▶ Data shown:
•••

Lemma decompress1X1_spec D cv cn T mem start out dst :
  let N := sbits cn T in
  1 <= dtd_tableLog D <= 12 -> Forall (decodes (hdt_cells D) (dtd_tableLog D) cv cn) T ->
  bytes mem -> 0 <= start -> start + (N / 8 + 1) <= zlen mem -> le_val (slice mem start (N / 8 + 1)) = sval cv cn T + 2 ^ N ->
  0 <= dst -> dst + zlen T <= zlen out ->
  HUF_decompress1X1_usingDTable_internal_body out dst (zlen T) mem start (N / 8 + 1) D = Ok (zlen T, splice out dst T).
Proof.
  intros N Hk HT Hb Hs Hl Himg Hd Hroom. pose proof (zlen_nonneg T).
  destruct (open_pending _ _ cv cn T mem start Hk HT Hb Hs Hl Himg) as (d & Hopen & Hpend & Hav). fold N in Hopen, Hpend.
  unfold HUF_decompress1X1_usingDTable_internal_body. rewrite Hopen. cbn [obind].
  destruct (wp_exists _ _ (decodeStreamX1_spec (hdt_cells D) (dtd_tableLog D) cv cn Hk T dst HT Hd out (N / 8 + 1) dst (dst + zlen T)
    ltac:(lia) ltac:(lia) Hroom {| x_out := out; x_op := dst; x_bitD := d |}
    ltac:(split; [cbn [x_op]; lia|]; cbn [x_op x_bitD x_out]; unfold rest; rewrite Z.sub_diag, Z.add_simpl_l; unfold slice; rewrite drop_0, take_ge by (unfold zlen; lia);
      split; [exact Hpend|]; split; [eapply avail_le; [exact Hav|pose proof reg_ge; lia]|]; split; [apply better_refl|lia])))
    as ([n st] & -> & _ & Hdec & Hop & Hend). cbn [fst snd obind] in *. rewrite Hend. cbn [negb reject_if obind]. do 2 f_equal.
  destruct Hdec as (_ & _ & _ & Hbe & Hri). apply (better_all T dst Hd); [done|done|]. intros i Hi. apply Hri. lia.
Qed.

(** The sum over the symbols is the sum over the occurrences. *)
Fixpoint weighted (cn : Z -> Z) (l : list Z) (n : nat) : Z :=
  match n with
  | O => 0
  | S n => weighted cn l n + cn (Z.of_nat n) * count_sym (Z.of_nat n) l
  end.

Lemma weighted_cons cn b l n : weighted cn (b :: l) n = weighted cn l n + (if (0 <=? b) && (b <? Z.of_nat n) then cn b else 0).
Proof.
  induction n as [|n IH]; cbn [weighted]; [destruct (Z.leb_spec 0 b), (Z.ltb_spec b (Z.of_nat 0)); cbn [andb]; lia|]. rewrite IH, count_sym_cons.
  destruct (decide (b = Z.of_nat n)) as [->|Hne];
    [destruct (Z.leb_spec 0 (Z.of_nat n)), (Z.ltb_spec (Z.of_nat n) (Z.of_nat n)), (Z.ltb_spec (Z.of_nat n) (Z.of_nat (S n)))
    |destruct (Z.leb_spec 0 b), (Z.ltb_spec b (Z.of_nat n)), (Z.ltb_spec b (Z.of_nat (S n)))]; cbn [andb]; lia.
Qed.

Lemma weighted_sbits cn l n : Forall (fun b => 0 <= b < Z.of_nat n) l -> weighted cn l n = sbits cn l.
Proof.
  induction 1 as [|b l Hb Hl IH]; cbn [sbits].
  - induction n as [|n IH]; [done|]. cbn [weighted]. rewrite IH. change (count_sym (Z.of_nat n) []) with 0. lia.
  - rewrite weighted_cons, IH. by replace ((0 <=? b) && (b <? Z.of_nat n)) with true by lia.
Qed.

Lemma weighted_mono cn l n m : (forall b, 0 <= b < Z.of_nat m -> 0 <= cn b * count_sym b l) -> (n <= m)%nat -> 0 <= weighted cn l n <= weighted cn l m.
Proof.
  intros Hp Hle. induction Hle as [|m Hle IH]; cbn [weighted].
  - split; [|done]. induction n as [|n IH]; cbn [weighted]; [done|]. pose proof (Hp (Z.of_nat n) ltac:(lia)). specialize (IH ltac:(intros; apply Hp; lia)). lia.
  - pose proof (Hp (Z.of_nat m) ltac:(lia)). specialize (IH ltac:(intros; apply Hp; lia)). lia.
Qed.

Section Valid.
Variables (C : HUF_CTable) (count : list Z) (maxSymbolValue : Z) (T : list Z).
Hypothesis Hmax : 0 <= maxSymbolValue.
Hypothesis Hcount : forall s, 0 <= s <= maxSymbolValue -> aget count s = (Ok (count_sym s T) : res Z).
Hypothesis Hcells : forall b, 0 <= b <= h_maxSymbolValue (HUF_readCTableHeader C) -> exists e, aget (hct_ct C) b = (Ok e : res Z).
(* ===== verification/Huf4X.v ===== *)
(** * huf_compress.c, huf_decompress.c: four Huffman streams

    [HUF_compress4X_usingCTable] cuts the source into four segments, compresses
    each as a stream of its own and puts the sizes of the first three in a jump
    table; [HUF_decompress4X1_usingDTable] decodes the four streams in lock step
    into one output buffer and finishes them one by one. *)
From S2P Require Import Prelude Mem Errors Bits BitStream Fse FseSpread NCount HufStats HufTable HufCode HufStream HufCodec.

Section Definitions.
Context `{P : Platform}.

(** One segment at [op], then the rest of the function; 0 when it does not fit. *)
Definition compress_segment (mem : list Z) (op oend : Z) (src : list Z) (ip n : Z) (CTable : HUF_CTable) (next : Z -> list Z -> res (Z * list Z))
    : res (Z * list Z) :=
  oassert (op <=? oend) ;;;
  let* (cSize, mem) := HUF_compress1X_usingCTable mem op (oend - op) src ip n CTable in
  if (cSize =? 0) || (65535 <? cSize) then Ok (0, mem) else next cSize mem.

Definition HUF_compress4X_usingCTable_internal (mem : list Z) (dst dstSize : Z) (src : list Z) (ip srcSize : Z) (CTable : HUF_CTable)
    : res (Z * list Z) :=
  let segmentSize := size_t (srcSize + 3) / 4 in
  let iend := ip + srcSize in
  let ostart := dst in
  let oend := ostart + dstSize in
  let op := ostart in
  if dstSize <? 6 + 1 + 1 + 1 + 8 then Ok (0, mem)
  else if srcSize <? 12 then Ok (0, mem)
  else
    let op := op + 6 in
    compress_segment mem op oend src ip segmentSize CTable (fun cSize mem =>
    let* mem := MEM_writeLE16 mem ostart (u16 cSize) in
    let op := op + cSize in
    let ip := ip + segmentSize in
    compress_segment mem op oend src ip segmentSize CTable (fun cSize mem =>
    let* mem := MEM_writeLE16 mem (ostart + 2) (u16 cSize) in
    let op := op + cSize in
    let ip := ip + segmentSize in
    compress_segment mem op oend src ip segmentSize CTable (fun cSize mem =>
    let* mem := MEM_writeLE16 mem (ostart + 4) (u16 cSize) in
    let op := op + cSize in
    let ip := ip + segmentSize in
    oassert (ip <=? iend) ;;;
    compress_segment mem op oend src ip (iend - ip) CTable (fun cSize mem =>
    let op := op + cSize in
    Ok (op - ostart, mem))))).

Definition HUF_compress4X_usingCTable := HUF_compress4X_usingCTable_internal.

(** The output and the four streams: output pointer and bit stream. *)
Record x4_state := { y_out : list Z; y_streams : list (Z * BIT_DStream_t) }.

(** A step of one of the streams. *)
Definition on_stream (f : x1_state -> res x1_state) (i : Z) (st : x4_state) : res x4_state :=
  let* (op, d) := aget (y_streams st) i in
  let* s := f {| x_out := y_out st; x_op := op; x_bitD := d |} in
  let* streams := aset (y_streams st) i (x_op s, x_bitD s) in
  Ok {| y_out := x_out s; y_streams := streams |}.

Definition on_each (f : x1_state -> res x1_state) : x4_state -> res x4_state := for_range 0 4 (on_stream f).

(** [endSignal &= BIT_reloadDStreamFast(&bitD) == BIT_DStream_unfinished] *)
Definition reload_fast (i : Z) (st : bool * x4_state) : res (bool * x4_state) :=
  let '(endSignal, st) := st in
  let* (op, d) := aget (y_streams st) i in
  let* (status, d) := BIT_reloadDStreamFast d in
  let* streams := aset (y_streams st) i (op, d) in
  Ok (endSignal && bool_decide (status = BIT_DStream_unfinished), {| y_out := y_out st; y_streams := streams |}).

Section Turn.
Variables (dt : list Z) (dtLog : Z).

(** [for ( ; (endSignal) & (op4 < olimit) ; ) ...] *)
Definition decode_turn4 (olimit : Z) (st : bool * x4_state) : res (bool * x4_state + x4_state) :=
  let '(endSignal, st) := st in
  let* (op4, _) := aget (y_streams st) 3 in
  if endSignal && (op4 <? olimit) then
    let* st := on_each (HUF_DECODE_SYMBOLX1_2 dt dtLog) st in
    let* st := on_each (HUF_DECODE_SYMBOLX1_1 dt dtLog) st in
    let* st := on_each (HUF_DECODE_SYMBOLX1_2 dt dtLog) st in
    let* st := on_each (HUF_DECODE_SYMBOLX1_0 dt dtLog) st in
    let* r := for_range 0 4 reload_fast (endSignal, st) in
    Ok (inl r)
  else Ok (inr st).

(** [HUF_decodeStreamX1(op, &bitD, pEnd, dt, dtLog)] on stream [i]. *)
Definition finish_stream (i pEnd : Z) : x4_state -> res x4_state :=
  on_stream (fun s => let* (_, s) := HUF_decodeStreamX1 dt dtLog s pEnd in Ok s) i.

(** "finish bitStreams one by one" *)
Definition finish_streams (opStart2 opStart3 opStart4 oend : Z) (st : x4_state) : res x4_state :=
  let* st := finish_stream 0 opStart2 st in
  let* st := finish_stream 1 opStart3 st in
  let* st := finish_stream 2 opStart4 st in
  finish_stream 3 oend st.
End Turn.

Definition HUF_decompress4X1_usingDTable_internal_body (out : list Z) (dst dstSize : Z) (cMem : list Z) (cSrc cSrcSize : Z) (DTable : HUF_DTable)
    : res (Z * list Z) :=
  reject_if (cSrcSize <? 10) ZSTD_error_corruption_detected ;;;
  reject_if (dstSize <? 6) ZSTD_error_corruption_detected ;;;
  let istart := cSrc in
  let ostart := dst in
  let oend := ostart + dstSize in
  let olimit := oend - 3 in
  let dt := hdt_cells DTable in
  let* length1 := MEM_readLE16 cMem istart in
  let* length2 := MEM_readLE16 cMem (istart + 2) in
  let* length3 := MEM_readLE16 cMem (istart + 4) in
  let length4 := size_t (cSrcSize - (length1 + length2 + length3 + 6)) in
  let istart1 := istart + 6 in
  let istart2 := istart1 + length1 in
  let istart3 := istart2 + length2 in
  let istart4 := istart3 + length3 in
  let segmentSize := size_t (dstSize + 3) / 4 in
  let opStart2 := ostart + segmentSize in
  let opStart3 := opStart2 + segmentSize in
  let opStart4 := opStart3 + segmentSize in
  let dtLog := dtd_tableLog DTable in
  reject_if (cSrcSize <? length4) ZSTD_error_corruption_detected ;;;
  reject_if (oend <? opStart4) ZSTD_error_corruption_detected ;;;
  oassert (6 <=? dstSize) ;;;
  let* bitD1 := BIT_initDStream cMem istart1 length1 in
  let* bitD2 := BIT_initDStream cMem istart2 length2 in
  let* bitD3 := BIT_initDStream cMem istart3 length3 in
  let* bitD4 := BIT_initDStream cMem istart4 length4 in
  let st := {| y_out := out; y_streams := [(ostart, bitD1); (opStart2, bitD2); (opStart3, bitD3); (opStart4, bitD4)] |} in
  let* st :=
    if sizeof_size_t <=? oend - opStart4 then loop (S (Z.to_nat dstSize)) (decode_turn4 dt dtLog olimit) (true, st)
    else Ok st in
  let* (op1, _) := aget (y_streams st) 0 in
  let* (op2, _) := aget (y_streams st) 1 in
  let* (op3, _) := aget (y_streams st) 2 in
  reject_if (opStart2 <? op1) ZSTD_error_corruption_detected ;;;
  reject_if (opStart3 <? op2) ZSTD_error_corruption_detected ;;;
  reject_if (opStart4 <? op3) ZSTD_error_corruption_detected ;;;
  let* st := finish_streams dt dtLog opStart2 opStart3 opStart4 oend st in
  let endCheck := forallb (fun s => BIT_endOfDStream s.2) (y_streams st) in
  reject_if (negb endCheck) ZSTD_error_corruption_detected ;;;
  Ok (dstSize, y_out st).
End Definitions.

(** ** Encoding *)

(** Nothing but [a, b) differs. *)
Definition keeps (a b : Z) (mem mem' : list Z) : Prop :=
  zlen mem' = zlen mem /\ forall i, 0 <= i -> i < a \/ b <= i -> mem' !! Z.to_nat i = mem !! Z.to_nat i.

Lemma keeps_trans a b m1 m2 m3 : keeps a b m1 m2 -> keeps a b m2 m3 -> keeps a b m1 m3.
Proof. intros [Hz H] [Kz K]. split; [congruence|]. intros i Hi Ho. by rewrite K, H. Qed.

Lemma keeps_wider a b a' b' m1 m2 : keeps a b m1 m2 -> a' <= a -> b <= b' -> keeps a' b' m1 m2.
Proof. intros [Hz H] Ha Hb. split; [done|]. intros i Hi Ho. apply H; lia. Qed.

Lemma keeps_slice a b m1 m2 p n : keeps a b m1 m2 -> 0 <= p -> p + n <= a \/ b <= p -> slice m2 p n = slice m1 p n.
Proof.
  intros [Hz H] Hp Ho. apply list_eq. intros i. destruct (decide (i < Z.to_nat n)%nat) as [Hi|Hi].
  - rewrite !lookup_slice by lia. replace (Z.to_nat p + i)%nat with (Z.to_nat (p + Z.of_nat i)) by lia. apply H; lia.
  - unfold slice. rewrite !lookup_take_ge by lia. done.
Qed.

Lemma keeps_splice mem p (k : list Z) : 0 <= p -> p + zlen k <= zlen mem -> keeps p (p + zlen k) mem (splice mem p k).
Proof.
  intros Hp Hl. split; [by apply zlen_splice|]. intros i Hi Ho. unfold splice, zlen in *. destruct Ho as [Ho|Ho].
  - rewrite lookup_app_l by (rewrite length_take; lia). by rewrite lookup_take_lt by lia.
  - rewrite lookup_app_r by (rewrite length_take; lia). rewrite length_take, lookup_app_r by lia. rewrite lookup_drop. f_equal. lia.
Qed.

Lemma keeps_take a m1 m2 : zlen m2 = zlen m1 -> 0 <= a -> take (Z.to_nat a) m2 = take (Z.to_nat a) m1 -> keeps a (zlen m1) m1 m2.
Proof.
  intros Hz Ha Ht. split; [done|]. unfold zlen in *. intros i Hi [Hlt|Hge].
  - rewrite <- (lookup_take_lt m2 (Z.to_nat a)), <- (lookup_take_lt m1 (Z.to_nat a)) by lia. by rewrite Ht.
  - by rewrite !lookup_ge_None_2 by lia.
Qed.

Section Encode4.
Context `{P : Platform}.
Variables (src : list Z) (CTable : HUF_CTable) (cv cn : Z -> Z).
Notation L := (h_tableLog (HUF_readCTableHeader CTable)).
Hypothesis HL : 1 <= L <= 12.

(** The number of bytes of a stream, and that the stream of [T] stands at [p]. *)
Definition stream_size (T : list Z) : Z := sbits cn T / 8 + 1.
Definition stream_at (mem : list Z) (p : Z) (T : list Z) : Prop := le_val (slice mem p (stream_size T)) = sval cv cn T + 2 ^ sbits cn T.

Definition codable (ip n : Z) : Prop := 0 <= ip /\ 0 <= n <= HUF_BLOCKSIZE_MAX /\ ip + n <= zlen src /\ Forall (coded (hct_ct CTable) L cv cn) (slice src ip n).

•••

▶ Work required:
Scan the entries above for the line containing "From S2P Require", and copy it and all lines after it exactly, down to and including the line containing "let op := op + 6 in".

▶ Response below:
From S2P Require Import Prelude Mem Errors Bits BitStream Fse FseSpread NCount HufStats HufTable HufCode HufStream HufCodec.

Section Definitions.
Context `{P : Platform}.

(** One segment at [op], then the rest of the function; 0 when it does not fit. *)
Definition compress_segment (mem : list Z) (op oend : Z) (src : list Z) (ip n : Z) (CTable : HUF_CTable) (next : Z -> list Z -> res (Z * list Z))
    : res (Z * list Z) :=
  oassert (op <=? oend) ;;;
  let* (cSize, mem) := HUF_compress1X_usingCTable mem op (oend - op) src ip n CTable in
  if (cSize =? 0) || (65535 <? cSize) then Ok (0, mem) else next cSize mem.

Definition HUF_compress4X_usingCTable_internal (mem : list Z) (dst dstSize : Z) (src : list Z) (ip srcSize : Z) (CTable : HUF_CTable)
    : res (Z * list Z) :=
  let segmentSize := size_t (srcSize + 3) / 4 in
  let iend := ip + srcSize in
  let ostart := dst in
  let oend := ostart + dstSize in
  let op := ostart in
  if dstSize <? 6 + 1 + 1 + 1 + 8 then Ok (0, mem)
  else if srcSize <? 12 then Ok (0, mem)
  else
    let op := op + 6 in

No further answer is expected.